- [Extracted entries]
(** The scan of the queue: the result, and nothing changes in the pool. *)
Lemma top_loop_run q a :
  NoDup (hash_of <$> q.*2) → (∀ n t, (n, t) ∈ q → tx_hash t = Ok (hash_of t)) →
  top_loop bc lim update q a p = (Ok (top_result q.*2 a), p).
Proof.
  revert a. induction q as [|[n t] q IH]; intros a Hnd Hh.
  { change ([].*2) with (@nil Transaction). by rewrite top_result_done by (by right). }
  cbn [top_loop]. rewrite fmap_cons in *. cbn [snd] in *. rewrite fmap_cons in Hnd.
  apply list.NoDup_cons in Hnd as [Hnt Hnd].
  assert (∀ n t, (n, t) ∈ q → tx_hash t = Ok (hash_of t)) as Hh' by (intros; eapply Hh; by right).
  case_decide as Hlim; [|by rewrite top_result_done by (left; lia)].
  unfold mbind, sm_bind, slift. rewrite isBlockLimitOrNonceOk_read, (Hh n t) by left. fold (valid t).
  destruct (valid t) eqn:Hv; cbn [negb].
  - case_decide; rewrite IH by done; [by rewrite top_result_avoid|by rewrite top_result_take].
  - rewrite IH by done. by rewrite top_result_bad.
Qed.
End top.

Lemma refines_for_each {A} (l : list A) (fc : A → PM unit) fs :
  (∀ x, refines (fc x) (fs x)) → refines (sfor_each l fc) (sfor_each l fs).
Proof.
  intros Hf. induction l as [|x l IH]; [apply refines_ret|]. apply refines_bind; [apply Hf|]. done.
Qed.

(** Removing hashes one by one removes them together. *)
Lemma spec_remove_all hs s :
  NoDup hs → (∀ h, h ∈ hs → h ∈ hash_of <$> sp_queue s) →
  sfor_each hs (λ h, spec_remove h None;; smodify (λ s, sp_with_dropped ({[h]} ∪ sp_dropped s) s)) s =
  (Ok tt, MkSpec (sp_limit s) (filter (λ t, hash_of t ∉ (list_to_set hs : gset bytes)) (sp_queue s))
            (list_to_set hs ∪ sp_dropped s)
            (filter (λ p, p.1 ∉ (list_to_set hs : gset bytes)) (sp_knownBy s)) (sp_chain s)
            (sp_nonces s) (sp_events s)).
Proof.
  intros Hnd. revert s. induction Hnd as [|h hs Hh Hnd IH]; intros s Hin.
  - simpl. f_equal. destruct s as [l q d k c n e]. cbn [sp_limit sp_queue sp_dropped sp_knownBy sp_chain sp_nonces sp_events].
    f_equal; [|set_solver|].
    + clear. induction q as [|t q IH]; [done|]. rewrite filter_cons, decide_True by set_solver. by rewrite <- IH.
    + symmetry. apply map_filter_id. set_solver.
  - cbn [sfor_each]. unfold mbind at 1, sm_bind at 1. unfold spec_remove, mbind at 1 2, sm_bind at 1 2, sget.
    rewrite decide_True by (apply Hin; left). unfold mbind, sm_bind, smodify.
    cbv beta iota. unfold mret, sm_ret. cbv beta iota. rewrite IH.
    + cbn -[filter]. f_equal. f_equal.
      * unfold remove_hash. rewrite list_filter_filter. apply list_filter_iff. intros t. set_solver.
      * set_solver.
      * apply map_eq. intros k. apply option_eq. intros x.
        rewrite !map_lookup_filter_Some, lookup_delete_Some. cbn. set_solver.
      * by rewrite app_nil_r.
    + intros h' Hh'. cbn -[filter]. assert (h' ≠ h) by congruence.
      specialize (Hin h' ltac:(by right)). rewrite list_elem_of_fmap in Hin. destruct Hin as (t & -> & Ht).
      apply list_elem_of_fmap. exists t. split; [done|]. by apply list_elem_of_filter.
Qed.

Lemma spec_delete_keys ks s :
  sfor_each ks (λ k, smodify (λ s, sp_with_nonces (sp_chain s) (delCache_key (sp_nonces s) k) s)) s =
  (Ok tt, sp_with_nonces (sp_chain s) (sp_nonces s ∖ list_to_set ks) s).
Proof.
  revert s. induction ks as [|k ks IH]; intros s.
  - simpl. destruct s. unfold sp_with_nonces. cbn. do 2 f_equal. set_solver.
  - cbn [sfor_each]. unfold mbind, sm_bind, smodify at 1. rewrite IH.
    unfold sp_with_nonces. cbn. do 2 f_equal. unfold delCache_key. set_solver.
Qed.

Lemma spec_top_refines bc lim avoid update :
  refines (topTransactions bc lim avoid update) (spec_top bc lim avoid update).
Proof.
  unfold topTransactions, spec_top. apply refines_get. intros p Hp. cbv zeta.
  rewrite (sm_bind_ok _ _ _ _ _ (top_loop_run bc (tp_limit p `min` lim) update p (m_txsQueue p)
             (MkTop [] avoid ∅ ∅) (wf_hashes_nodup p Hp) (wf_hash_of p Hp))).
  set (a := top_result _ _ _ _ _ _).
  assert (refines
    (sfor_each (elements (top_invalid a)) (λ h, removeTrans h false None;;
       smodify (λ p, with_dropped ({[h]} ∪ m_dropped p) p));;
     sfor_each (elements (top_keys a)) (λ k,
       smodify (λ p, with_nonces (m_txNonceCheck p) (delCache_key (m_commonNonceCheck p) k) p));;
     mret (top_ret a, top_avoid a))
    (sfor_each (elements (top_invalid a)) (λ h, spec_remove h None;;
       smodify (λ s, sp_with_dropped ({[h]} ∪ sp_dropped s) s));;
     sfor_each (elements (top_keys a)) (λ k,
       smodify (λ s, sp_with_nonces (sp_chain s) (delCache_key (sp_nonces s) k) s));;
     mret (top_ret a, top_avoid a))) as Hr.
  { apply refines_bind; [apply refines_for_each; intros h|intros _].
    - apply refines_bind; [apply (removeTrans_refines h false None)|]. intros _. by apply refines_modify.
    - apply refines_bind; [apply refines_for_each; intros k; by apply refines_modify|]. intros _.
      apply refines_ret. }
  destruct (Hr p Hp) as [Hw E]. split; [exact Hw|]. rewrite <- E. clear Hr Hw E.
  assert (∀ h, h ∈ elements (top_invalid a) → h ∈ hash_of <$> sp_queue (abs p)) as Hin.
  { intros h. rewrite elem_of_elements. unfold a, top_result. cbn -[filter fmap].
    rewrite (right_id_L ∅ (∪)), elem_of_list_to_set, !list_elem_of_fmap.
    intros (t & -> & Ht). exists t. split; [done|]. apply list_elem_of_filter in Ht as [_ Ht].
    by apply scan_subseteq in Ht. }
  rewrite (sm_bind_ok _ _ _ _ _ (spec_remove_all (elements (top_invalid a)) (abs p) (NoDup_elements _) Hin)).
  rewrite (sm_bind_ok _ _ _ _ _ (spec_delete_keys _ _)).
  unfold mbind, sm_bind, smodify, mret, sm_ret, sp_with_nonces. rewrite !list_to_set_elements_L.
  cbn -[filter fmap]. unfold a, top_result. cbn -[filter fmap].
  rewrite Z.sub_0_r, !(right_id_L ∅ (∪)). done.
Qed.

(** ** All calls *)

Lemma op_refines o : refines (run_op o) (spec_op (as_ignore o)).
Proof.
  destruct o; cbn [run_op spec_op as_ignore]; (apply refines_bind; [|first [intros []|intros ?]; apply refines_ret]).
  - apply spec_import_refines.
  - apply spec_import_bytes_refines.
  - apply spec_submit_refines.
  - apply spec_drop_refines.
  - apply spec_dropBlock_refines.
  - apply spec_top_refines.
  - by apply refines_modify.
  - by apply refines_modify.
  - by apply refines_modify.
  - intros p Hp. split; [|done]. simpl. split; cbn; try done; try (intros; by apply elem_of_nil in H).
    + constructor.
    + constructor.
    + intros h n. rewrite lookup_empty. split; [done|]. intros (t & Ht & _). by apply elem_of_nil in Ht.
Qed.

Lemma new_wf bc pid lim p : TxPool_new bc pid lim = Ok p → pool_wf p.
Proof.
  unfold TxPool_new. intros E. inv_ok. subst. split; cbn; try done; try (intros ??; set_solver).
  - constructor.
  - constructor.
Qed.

- [Directions] Go through the data above and copy each line that holds the word "exists".

- [Solution below]
      apply list_elem_of_fmap. exists t. split; [done|]. by apply list_elem_of_filter.
    intros (t & -> & Ht). exists t. split; [done|]. apply list_elem_of_filter in Ht as [_ Ht].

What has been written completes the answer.